[Start of section]
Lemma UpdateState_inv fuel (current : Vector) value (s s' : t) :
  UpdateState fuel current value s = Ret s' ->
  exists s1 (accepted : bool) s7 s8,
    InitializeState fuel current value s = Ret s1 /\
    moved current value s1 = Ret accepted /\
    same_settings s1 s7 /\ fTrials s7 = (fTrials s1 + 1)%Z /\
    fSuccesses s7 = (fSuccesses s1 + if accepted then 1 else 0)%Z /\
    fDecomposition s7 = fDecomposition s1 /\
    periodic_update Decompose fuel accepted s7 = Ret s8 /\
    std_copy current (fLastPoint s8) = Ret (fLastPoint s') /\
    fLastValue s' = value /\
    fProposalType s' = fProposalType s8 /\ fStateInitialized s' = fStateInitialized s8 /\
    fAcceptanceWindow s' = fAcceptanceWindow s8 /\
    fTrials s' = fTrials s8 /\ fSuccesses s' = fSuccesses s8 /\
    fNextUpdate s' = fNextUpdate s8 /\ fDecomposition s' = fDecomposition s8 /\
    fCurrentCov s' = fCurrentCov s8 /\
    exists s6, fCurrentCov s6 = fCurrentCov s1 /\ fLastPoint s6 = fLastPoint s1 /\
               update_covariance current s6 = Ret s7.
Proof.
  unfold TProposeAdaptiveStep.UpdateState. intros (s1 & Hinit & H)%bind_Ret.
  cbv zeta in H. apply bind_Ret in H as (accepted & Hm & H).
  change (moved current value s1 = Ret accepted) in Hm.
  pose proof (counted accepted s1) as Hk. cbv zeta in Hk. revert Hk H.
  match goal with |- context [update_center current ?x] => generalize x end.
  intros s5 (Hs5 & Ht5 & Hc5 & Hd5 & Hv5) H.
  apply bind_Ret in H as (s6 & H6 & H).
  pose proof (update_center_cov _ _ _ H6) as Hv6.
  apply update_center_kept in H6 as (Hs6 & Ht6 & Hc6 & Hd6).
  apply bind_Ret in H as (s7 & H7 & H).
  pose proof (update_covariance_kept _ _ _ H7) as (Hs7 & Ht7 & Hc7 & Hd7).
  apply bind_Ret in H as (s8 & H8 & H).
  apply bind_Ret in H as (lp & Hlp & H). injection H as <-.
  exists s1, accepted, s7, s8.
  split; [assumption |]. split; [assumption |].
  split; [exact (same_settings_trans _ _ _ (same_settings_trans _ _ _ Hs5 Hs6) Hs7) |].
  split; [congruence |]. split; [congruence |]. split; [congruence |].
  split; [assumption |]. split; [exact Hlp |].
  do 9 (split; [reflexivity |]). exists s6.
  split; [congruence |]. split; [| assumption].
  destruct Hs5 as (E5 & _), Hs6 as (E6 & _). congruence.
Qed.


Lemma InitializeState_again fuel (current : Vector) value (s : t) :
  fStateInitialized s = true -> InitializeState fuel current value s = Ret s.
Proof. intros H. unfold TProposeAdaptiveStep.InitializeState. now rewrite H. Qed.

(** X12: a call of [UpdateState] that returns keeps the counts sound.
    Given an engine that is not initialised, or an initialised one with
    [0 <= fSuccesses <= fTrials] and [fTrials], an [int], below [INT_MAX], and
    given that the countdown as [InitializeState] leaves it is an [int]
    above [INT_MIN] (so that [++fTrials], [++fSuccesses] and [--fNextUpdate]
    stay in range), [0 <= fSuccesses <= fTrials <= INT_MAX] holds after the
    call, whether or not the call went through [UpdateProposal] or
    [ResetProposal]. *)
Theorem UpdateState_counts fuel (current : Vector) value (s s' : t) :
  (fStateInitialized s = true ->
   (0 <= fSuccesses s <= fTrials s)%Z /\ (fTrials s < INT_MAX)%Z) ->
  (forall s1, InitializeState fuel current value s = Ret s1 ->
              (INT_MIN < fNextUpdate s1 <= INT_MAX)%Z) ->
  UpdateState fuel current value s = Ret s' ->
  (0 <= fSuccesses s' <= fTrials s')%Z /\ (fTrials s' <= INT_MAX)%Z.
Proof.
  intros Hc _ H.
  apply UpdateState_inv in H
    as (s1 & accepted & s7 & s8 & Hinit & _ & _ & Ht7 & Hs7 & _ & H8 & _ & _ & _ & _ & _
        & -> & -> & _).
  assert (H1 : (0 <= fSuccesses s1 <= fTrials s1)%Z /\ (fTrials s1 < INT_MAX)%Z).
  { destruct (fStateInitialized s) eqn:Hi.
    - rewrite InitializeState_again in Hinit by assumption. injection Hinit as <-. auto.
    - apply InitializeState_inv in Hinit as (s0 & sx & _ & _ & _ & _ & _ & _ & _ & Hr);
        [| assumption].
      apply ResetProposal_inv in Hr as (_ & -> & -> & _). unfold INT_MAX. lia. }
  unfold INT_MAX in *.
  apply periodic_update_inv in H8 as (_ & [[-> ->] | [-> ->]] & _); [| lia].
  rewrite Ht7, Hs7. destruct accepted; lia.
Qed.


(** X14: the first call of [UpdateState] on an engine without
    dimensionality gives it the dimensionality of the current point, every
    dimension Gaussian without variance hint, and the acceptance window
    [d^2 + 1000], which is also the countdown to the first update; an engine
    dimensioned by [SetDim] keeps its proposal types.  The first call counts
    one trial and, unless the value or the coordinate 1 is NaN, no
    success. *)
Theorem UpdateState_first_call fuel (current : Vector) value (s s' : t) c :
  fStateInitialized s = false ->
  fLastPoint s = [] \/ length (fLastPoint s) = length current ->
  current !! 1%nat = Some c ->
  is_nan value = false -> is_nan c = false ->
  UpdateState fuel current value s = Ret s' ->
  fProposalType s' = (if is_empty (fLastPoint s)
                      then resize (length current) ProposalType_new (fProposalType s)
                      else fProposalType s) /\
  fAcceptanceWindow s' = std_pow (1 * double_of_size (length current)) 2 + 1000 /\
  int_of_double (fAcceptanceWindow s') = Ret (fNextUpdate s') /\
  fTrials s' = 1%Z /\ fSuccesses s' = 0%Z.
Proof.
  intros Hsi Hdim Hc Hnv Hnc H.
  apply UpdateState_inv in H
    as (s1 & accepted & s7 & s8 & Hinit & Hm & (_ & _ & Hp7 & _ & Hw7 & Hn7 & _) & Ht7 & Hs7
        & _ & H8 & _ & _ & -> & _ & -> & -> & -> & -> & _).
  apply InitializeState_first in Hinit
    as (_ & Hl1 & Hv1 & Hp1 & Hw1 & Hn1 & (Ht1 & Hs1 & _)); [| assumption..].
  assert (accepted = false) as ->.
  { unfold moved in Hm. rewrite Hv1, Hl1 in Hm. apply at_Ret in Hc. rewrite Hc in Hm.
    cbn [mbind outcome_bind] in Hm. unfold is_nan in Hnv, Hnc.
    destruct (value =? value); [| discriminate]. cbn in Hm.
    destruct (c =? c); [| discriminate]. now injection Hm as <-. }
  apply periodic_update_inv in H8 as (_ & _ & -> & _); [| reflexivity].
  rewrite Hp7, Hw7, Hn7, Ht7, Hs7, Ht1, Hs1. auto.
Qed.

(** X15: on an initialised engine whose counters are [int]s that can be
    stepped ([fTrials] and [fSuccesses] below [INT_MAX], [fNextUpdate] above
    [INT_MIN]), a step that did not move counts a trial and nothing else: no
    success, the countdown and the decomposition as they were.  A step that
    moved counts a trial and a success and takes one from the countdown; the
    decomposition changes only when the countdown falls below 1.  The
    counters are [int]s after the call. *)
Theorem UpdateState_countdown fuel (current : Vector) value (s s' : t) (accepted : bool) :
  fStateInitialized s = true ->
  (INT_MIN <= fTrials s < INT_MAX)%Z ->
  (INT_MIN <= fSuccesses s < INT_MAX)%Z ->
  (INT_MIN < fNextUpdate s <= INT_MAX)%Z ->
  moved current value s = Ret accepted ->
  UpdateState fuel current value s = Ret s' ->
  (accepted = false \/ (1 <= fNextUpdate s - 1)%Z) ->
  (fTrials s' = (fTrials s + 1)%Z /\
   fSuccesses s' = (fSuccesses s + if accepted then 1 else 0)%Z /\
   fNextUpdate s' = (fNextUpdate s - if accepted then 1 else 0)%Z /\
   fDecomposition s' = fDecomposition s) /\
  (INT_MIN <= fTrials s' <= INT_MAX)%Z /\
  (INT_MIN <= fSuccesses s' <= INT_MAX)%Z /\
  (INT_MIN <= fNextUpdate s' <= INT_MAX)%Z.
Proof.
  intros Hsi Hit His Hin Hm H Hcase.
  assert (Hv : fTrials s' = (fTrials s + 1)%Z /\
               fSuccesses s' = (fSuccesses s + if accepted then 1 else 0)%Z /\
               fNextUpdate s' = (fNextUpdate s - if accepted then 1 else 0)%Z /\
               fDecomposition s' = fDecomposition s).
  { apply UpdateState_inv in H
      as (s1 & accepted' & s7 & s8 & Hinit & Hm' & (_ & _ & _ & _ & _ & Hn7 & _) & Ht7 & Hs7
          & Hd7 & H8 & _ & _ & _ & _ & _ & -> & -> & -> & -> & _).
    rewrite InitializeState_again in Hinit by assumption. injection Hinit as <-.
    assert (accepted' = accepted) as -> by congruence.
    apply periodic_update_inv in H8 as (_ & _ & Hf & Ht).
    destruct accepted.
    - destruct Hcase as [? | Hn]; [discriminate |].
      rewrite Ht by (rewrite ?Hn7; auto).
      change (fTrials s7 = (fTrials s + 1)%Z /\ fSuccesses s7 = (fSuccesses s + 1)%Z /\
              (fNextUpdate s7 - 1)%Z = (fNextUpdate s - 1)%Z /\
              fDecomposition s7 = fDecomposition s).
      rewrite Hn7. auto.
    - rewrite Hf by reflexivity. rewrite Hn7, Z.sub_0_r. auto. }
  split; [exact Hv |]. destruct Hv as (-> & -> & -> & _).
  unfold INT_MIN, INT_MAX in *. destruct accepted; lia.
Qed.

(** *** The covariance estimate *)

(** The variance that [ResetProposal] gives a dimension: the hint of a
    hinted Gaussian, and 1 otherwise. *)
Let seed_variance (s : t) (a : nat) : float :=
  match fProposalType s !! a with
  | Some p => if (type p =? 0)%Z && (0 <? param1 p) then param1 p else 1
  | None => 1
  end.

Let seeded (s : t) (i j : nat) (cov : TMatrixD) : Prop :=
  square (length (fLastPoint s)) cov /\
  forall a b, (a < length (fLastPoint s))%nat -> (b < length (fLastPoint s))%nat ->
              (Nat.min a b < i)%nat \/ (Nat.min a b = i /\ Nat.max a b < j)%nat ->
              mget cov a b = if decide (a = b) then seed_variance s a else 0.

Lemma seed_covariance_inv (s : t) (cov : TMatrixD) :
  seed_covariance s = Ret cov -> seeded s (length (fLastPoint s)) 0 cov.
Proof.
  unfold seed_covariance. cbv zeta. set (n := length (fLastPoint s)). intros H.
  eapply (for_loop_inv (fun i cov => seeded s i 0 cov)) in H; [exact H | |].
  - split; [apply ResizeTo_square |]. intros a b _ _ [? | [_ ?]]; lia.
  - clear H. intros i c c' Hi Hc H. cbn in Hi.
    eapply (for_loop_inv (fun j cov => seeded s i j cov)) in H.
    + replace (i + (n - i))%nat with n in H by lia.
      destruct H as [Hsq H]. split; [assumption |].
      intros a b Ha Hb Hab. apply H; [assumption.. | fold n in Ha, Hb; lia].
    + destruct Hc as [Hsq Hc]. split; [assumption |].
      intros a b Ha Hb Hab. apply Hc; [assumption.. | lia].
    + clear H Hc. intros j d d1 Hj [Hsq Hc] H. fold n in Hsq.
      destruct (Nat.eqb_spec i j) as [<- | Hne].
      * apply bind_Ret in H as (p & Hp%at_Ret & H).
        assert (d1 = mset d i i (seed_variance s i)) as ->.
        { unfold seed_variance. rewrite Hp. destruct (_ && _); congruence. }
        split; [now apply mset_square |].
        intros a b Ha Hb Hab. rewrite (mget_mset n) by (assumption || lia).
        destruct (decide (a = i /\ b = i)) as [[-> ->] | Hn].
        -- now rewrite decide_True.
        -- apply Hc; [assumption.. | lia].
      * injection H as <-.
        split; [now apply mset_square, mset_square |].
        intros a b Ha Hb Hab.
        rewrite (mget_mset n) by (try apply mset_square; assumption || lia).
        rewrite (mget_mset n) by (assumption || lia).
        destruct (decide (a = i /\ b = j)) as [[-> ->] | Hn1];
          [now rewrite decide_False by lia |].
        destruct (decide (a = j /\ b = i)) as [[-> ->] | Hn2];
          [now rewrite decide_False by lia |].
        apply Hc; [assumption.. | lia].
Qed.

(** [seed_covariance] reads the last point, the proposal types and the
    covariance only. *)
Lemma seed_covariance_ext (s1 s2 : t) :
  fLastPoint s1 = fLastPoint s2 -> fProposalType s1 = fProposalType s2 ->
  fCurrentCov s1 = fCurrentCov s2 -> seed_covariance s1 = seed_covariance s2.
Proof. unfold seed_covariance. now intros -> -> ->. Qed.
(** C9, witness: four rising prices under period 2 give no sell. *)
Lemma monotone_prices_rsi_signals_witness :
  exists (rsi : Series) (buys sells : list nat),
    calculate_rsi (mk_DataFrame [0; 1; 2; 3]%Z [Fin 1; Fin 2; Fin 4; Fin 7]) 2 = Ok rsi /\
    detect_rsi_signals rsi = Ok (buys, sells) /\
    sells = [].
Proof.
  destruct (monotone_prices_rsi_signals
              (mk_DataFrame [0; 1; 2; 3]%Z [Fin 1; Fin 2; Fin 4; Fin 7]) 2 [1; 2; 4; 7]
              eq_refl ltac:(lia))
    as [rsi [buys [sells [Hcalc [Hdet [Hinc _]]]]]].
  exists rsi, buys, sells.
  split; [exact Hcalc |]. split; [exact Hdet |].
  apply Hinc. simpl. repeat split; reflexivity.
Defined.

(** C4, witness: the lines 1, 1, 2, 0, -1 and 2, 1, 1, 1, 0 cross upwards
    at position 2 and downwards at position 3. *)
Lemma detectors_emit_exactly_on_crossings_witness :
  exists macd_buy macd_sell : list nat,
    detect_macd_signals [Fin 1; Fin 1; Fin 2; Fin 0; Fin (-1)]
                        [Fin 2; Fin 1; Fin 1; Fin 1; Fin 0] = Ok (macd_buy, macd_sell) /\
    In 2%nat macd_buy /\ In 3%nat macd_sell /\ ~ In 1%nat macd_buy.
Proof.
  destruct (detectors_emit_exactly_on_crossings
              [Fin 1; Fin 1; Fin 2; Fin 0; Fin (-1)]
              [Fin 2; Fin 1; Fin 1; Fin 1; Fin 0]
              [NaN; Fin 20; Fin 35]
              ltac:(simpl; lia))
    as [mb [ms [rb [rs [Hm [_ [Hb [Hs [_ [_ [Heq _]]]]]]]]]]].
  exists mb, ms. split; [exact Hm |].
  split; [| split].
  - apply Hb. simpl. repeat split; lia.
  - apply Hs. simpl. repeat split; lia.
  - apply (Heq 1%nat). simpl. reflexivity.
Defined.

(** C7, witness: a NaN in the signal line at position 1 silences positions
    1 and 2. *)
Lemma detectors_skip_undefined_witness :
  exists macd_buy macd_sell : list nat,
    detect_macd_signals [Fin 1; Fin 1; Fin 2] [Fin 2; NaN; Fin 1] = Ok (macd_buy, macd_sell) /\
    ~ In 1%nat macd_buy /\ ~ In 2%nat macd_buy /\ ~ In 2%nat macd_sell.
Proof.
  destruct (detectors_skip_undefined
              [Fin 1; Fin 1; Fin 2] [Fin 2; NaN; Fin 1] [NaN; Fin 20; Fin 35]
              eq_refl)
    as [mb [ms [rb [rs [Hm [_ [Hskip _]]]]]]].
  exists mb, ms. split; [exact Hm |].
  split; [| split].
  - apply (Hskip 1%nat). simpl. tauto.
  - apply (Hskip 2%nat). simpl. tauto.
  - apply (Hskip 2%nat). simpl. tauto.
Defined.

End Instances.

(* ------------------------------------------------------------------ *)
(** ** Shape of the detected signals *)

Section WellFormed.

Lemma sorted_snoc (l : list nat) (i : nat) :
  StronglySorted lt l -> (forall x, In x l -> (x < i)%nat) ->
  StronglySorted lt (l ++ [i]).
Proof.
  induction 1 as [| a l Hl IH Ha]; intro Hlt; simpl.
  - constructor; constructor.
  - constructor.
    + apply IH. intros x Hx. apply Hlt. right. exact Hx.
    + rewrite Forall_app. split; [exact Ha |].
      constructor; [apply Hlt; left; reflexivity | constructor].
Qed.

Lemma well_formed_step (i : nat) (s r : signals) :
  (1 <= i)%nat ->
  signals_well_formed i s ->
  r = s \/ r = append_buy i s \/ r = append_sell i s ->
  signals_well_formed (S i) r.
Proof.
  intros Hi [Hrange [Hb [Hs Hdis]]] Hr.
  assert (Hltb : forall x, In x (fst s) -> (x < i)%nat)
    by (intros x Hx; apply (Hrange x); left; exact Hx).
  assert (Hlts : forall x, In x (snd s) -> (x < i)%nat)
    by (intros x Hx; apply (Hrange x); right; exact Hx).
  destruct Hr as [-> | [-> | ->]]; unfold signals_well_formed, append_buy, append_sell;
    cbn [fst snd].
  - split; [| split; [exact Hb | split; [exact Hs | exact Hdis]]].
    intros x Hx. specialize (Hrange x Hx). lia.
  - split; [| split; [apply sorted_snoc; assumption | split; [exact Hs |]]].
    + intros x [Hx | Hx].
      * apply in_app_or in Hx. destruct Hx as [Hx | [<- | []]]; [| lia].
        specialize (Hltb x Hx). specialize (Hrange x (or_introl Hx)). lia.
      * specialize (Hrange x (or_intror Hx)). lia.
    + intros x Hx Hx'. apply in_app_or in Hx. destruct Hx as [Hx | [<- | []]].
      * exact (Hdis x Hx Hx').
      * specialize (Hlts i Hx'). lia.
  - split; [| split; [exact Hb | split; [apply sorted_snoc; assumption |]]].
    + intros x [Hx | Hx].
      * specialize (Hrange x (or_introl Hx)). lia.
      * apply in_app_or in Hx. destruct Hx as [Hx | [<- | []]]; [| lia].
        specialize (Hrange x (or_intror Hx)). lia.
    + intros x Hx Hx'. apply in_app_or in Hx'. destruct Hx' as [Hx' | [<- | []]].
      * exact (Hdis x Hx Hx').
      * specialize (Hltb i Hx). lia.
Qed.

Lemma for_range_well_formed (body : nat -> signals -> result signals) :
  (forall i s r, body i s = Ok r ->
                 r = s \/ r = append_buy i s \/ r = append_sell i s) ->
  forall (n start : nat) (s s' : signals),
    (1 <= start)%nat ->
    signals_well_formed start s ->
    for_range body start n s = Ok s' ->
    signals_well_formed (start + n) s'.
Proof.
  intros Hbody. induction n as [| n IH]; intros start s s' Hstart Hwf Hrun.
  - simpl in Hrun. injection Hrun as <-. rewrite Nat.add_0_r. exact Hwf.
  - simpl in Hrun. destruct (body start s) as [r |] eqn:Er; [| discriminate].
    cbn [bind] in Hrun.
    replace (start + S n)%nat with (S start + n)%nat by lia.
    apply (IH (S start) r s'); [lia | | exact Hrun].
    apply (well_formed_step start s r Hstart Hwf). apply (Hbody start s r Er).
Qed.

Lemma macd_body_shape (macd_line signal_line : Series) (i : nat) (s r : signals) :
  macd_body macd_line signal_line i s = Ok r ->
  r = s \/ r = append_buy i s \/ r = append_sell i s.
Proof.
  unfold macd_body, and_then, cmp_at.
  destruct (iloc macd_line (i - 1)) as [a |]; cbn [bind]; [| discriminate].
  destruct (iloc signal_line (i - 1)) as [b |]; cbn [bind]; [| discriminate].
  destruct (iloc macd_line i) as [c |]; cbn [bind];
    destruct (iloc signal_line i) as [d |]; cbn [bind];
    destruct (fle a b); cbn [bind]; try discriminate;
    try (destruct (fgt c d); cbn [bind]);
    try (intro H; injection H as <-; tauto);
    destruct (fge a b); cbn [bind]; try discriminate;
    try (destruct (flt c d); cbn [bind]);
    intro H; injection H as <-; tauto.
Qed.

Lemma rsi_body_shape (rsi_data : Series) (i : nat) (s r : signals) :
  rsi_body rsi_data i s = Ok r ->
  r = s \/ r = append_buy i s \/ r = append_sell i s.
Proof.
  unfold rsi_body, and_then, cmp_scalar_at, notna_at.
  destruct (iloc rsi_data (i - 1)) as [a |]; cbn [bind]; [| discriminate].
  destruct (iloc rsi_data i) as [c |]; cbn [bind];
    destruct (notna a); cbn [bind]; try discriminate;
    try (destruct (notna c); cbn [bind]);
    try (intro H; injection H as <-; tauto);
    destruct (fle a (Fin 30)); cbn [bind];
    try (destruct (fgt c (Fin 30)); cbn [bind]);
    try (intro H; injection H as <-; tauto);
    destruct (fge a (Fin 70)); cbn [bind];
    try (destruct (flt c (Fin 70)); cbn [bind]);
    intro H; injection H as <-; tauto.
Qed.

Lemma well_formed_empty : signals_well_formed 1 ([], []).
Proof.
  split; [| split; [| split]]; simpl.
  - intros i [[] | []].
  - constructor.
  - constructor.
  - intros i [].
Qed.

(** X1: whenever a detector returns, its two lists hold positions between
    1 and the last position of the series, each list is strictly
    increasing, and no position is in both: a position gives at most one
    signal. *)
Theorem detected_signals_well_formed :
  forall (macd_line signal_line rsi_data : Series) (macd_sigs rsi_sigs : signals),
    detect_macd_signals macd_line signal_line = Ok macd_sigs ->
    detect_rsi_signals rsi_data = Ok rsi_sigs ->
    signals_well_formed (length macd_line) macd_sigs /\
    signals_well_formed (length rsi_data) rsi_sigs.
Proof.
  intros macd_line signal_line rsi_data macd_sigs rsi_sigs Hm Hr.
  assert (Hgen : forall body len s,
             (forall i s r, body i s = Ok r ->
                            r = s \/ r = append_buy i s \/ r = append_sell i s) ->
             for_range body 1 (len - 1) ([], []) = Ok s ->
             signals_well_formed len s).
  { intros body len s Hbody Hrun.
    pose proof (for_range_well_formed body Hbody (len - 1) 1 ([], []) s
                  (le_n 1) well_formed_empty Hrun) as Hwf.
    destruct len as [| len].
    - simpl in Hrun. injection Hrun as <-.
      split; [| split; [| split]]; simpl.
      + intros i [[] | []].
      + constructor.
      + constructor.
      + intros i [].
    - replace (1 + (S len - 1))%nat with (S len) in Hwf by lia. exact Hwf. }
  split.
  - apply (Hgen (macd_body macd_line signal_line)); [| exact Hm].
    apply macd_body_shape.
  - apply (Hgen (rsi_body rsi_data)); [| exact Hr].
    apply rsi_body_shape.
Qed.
[End of section]
# Task goal
Every line from the start of the material above through the line that contains "fAcceptanceWindow s' = fAcceptanceWindow" must be written out exactly, with both ends included.

# Solution to this exercise
Lemma UpdateState_inv fuel (current : Vector) value (s s' : t) :
  UpdateState fuel current value s = Ret s' ->
  exists s1 (accepted : bool) s7 s8,
    InitializeState fuel current value s = Ret s1 /\
    moved current value s1 = Ret accepted /\
    same_settings s1 s7 /\ fTrials s7 = (fTrials s1 + 1)%Z /\
    fSuccesses s7 = (fSuccesses s1 + if accepted then 1 else 0)%Z /\
    fDecomposition s7 = fDecomposition s1 /\
    periodic_update Decompose fuel accepted s7 = Ret s8 /\
    std_copy current (fLastPoint s8) = Ret (fLastPoint s') /\
    fLastValue s' = value /\
    fProposalType s' = fProposalType s8 /\ fStateInitialized s' = fStateInitialized s8 /\
    fAcceptanceWindow s' = fAcceptanceWindow s8 /\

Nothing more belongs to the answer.